Yaz sıcaklarında turizmin hareketlenmesi beklenirken boş kalan oteller ve sessiz yazlık mekanlar…
Yaz ayları, Türkiye’de hem yerli hem de yabancı turistlerin sahillere akın ettiği, turizm sektörünün en yoğun olduğu dönemdir. Özellikle temmuz ve ağustos aylarında Ege ve Akdeniz kıyıları dolup taşar; oteller, pansiyonlar ve tatil köyleri tam kapasiteyle hizmet verir. Ancak 2025 yazında beklentilerin aksine birçok otelin boş kalması ve yazlık bölgelerdeki düşük hareketlilik dikkat çekici bir tablo ortaya koydu.
Bu yıl yaz sıcakları her zamanki gibi etkili oldu; termometreler birçok şehirde 40 derecenin üzerine çıktı. Normalde bu sıcaklıklar, insanları deniz kenarlarına yönlendirir, plajları kalabalıklaştırır ve turistik bölgelerde ekonomik bir canlanma sağlar. Ancak yaşanan ekonomik dalgalanmalar, artan yaşam maliyetleri ve tatil harcamalarının ciddi ölçüde yükselmesi birçok ailenin tatil planlarını ertelemesine veya tamamen iptal etmesine yol açtı.

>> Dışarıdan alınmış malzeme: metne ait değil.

(** [mlx5_cmd_exec] issues its opcode. *)
Lemma issues_exec ctx opcode op_mod in_data in_len out out_len status :
  issues (mlx5_cmd_exec ctx opcode op_mod in_data in_len out out_len status)
    (fun _ => one_command opcode).
Proof.
  apply issues_after; [apply quiet_take_token|]. intros token.
  eapply issues_bind with (L1 := fun _ l t => l = [opcode] /\ t = 0).
  { intros w. exists [opcode], 0. by rewrite Z.add_0_r. }
  intros _ l1 t1 [-> ->]. apply issues_mono with (L1 := fun _ l t => l = [] /\ t <= MLX5_CMD_TIMEOUT_MS).
  - apply rests_after; [apply quiet_deref|]. intros c.
    apply rests_after; [apply quiet_submit|]. intros _.
    apply (rests_bind MLX5_CMD_TIMEOUT_MS 0); [apply (rests_poll poll_limit)|].
    intros d. apply rests_quiet, quiet_finish.
  - intros a l t [-> ?]. by split.
Qed.

(** A function that runs one command and then reports. *)
Lemma issues_exec_then {B} ctx opcode op_mod in_data in_len out out_len status (k : _ -> M B) :
  (forall res, quiet (k res)) ->
  issues (mlx5_cmd_exec ctx opcode op_mod in_data in_len out out_len status ≫= k)
    (fun _ => one_command opcode).
Proof.
  intros Hk. eapply issues_bind; [apply issues_exec|]. intros res l1 t1 [-> ?].
  eapply issues_mono; [by apply issues_quiet|]. intros a l t [-> ->]. split; [done|lia].
Qed.

Lemma quiet_init_params ctx bar0 size : quiet (cmd_init_params ctx bar0 size).
Proof. unfold cmd_init_params. cbv zeta. solve_quiet. Qed.
Lemma quiet_init_ring ctx : quiet (cmd_init_ring ctx).
Proof. unfold cmd_init_ring, IODMACommand_clearMemoryDescriptor, mem_fill. cbv zeta. solve_quiet. Qed.
Lemma quiet_init_entries c : quiet (cmd_init_entries c).
Proof. unfold cmd_init_entries, st8, st32, mem_store. cbv zeta. solve_quiet. Qed.
Lemma quiet_init_register c : quiet (cmd_init_register c).
Proof. unfold cmd_init_register. solve_quiet. Qed.
Lemma quiet_init_mbox ctx : quiet (cmd_init_mbox ctx).
Proof.
  unfold cmd_init_mbox, cmd_map_mbox, IODMACommand_clearMemoryDescriptor, mem_fill. cbv zeta. solve_quiet.
Qed.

Özellikle otel fiyatlarında görülen artış, yerli turistin gözünü korkuttu. Orta sınıf aileler için bir haftalık bir tatilin maliyeti, geçmiş yıllara göre neredeyse iki katına çıktı. Bu durum, tatile gitmek isteyen pek çok insanın tercihini günübirlik gezilerden yana kullanmasına neden oldu. Yazlık bölgelerdeki restoran ve kafeler kısmen dolsa da, beklenen yoğunluk hâlâ sağlanabilmiş değil.
Öte yandan, yazlık sahiplerinin bile birçok bölgede evlerini bu yaz kullanmadığı gözlemleniyor. Pandemi döneminde değer kazanan yazlık yaşam tarzı, son birkaç yılda büyük rağbet görmüş ve birçok insan büyük şehirlerden kaçıp sahil kasabalarına yerleşmişti. Ancak artan elektrik, su ve ulaşım maliyetleri, yazlık kullanımını da sınırladı. Ayrıca yabancı turistlerin sayısında da geçen yıla kıyasla düşüş gözlemleniyor. Özellikle Avrupalı turistler, ekonomik belirsizlikler ve ülkelerindeki enflasyon nedeniyle Türkiye gibi destinasyonlara olan ilgilerini azaltmış görünüyor.
Turizmciler ise bu duruma karşı çeşitli kampanya ve indirimlerle çözüm arıyor. Ancak son dakika indirimleri bile doluluk oranlarını istenen seviyeye çekmeye yetmedi. Özellikle küçük işletmeler ve aile otelleri, düşük doluluk nedeniyle sezonu zararla kapatma riskiyle karşı karşıya.
Tüm bu gelişmeler, Türkiye turizmi açısından önemli bir uyarı niteliği taşıyor. Sektörün sürdürülebilirliği için yalnızca yabancı turistlere değil, yerli turiste de ulaşılabilir fiyatlarla hizmet sunulması gerektiği bir kez daha ortaya çıktı. Ayrıca ulaşım, konaklama ve yeme-içme giderlerinin daha dengeli hale getirilmesi, turizmin yıl boyunca canlı tutulması açısından büyük önem taşıyor.
Sonuç olarak, yaz mevsiminin kavurucu sıcakları, her zaman turizmi hareketlendirmeye yetmiyor. Ekonomik şartlar, insanların tatil kararlarını doğrudan etkiliyor ve 2025 yazı, bu gerçeğin somut bir örneği olarak kayda geçiyor.
Temmuzun ikinci yarısında ve ağustos ayında nasıl bir hareketliklik olacak bekleyip göreceğiz.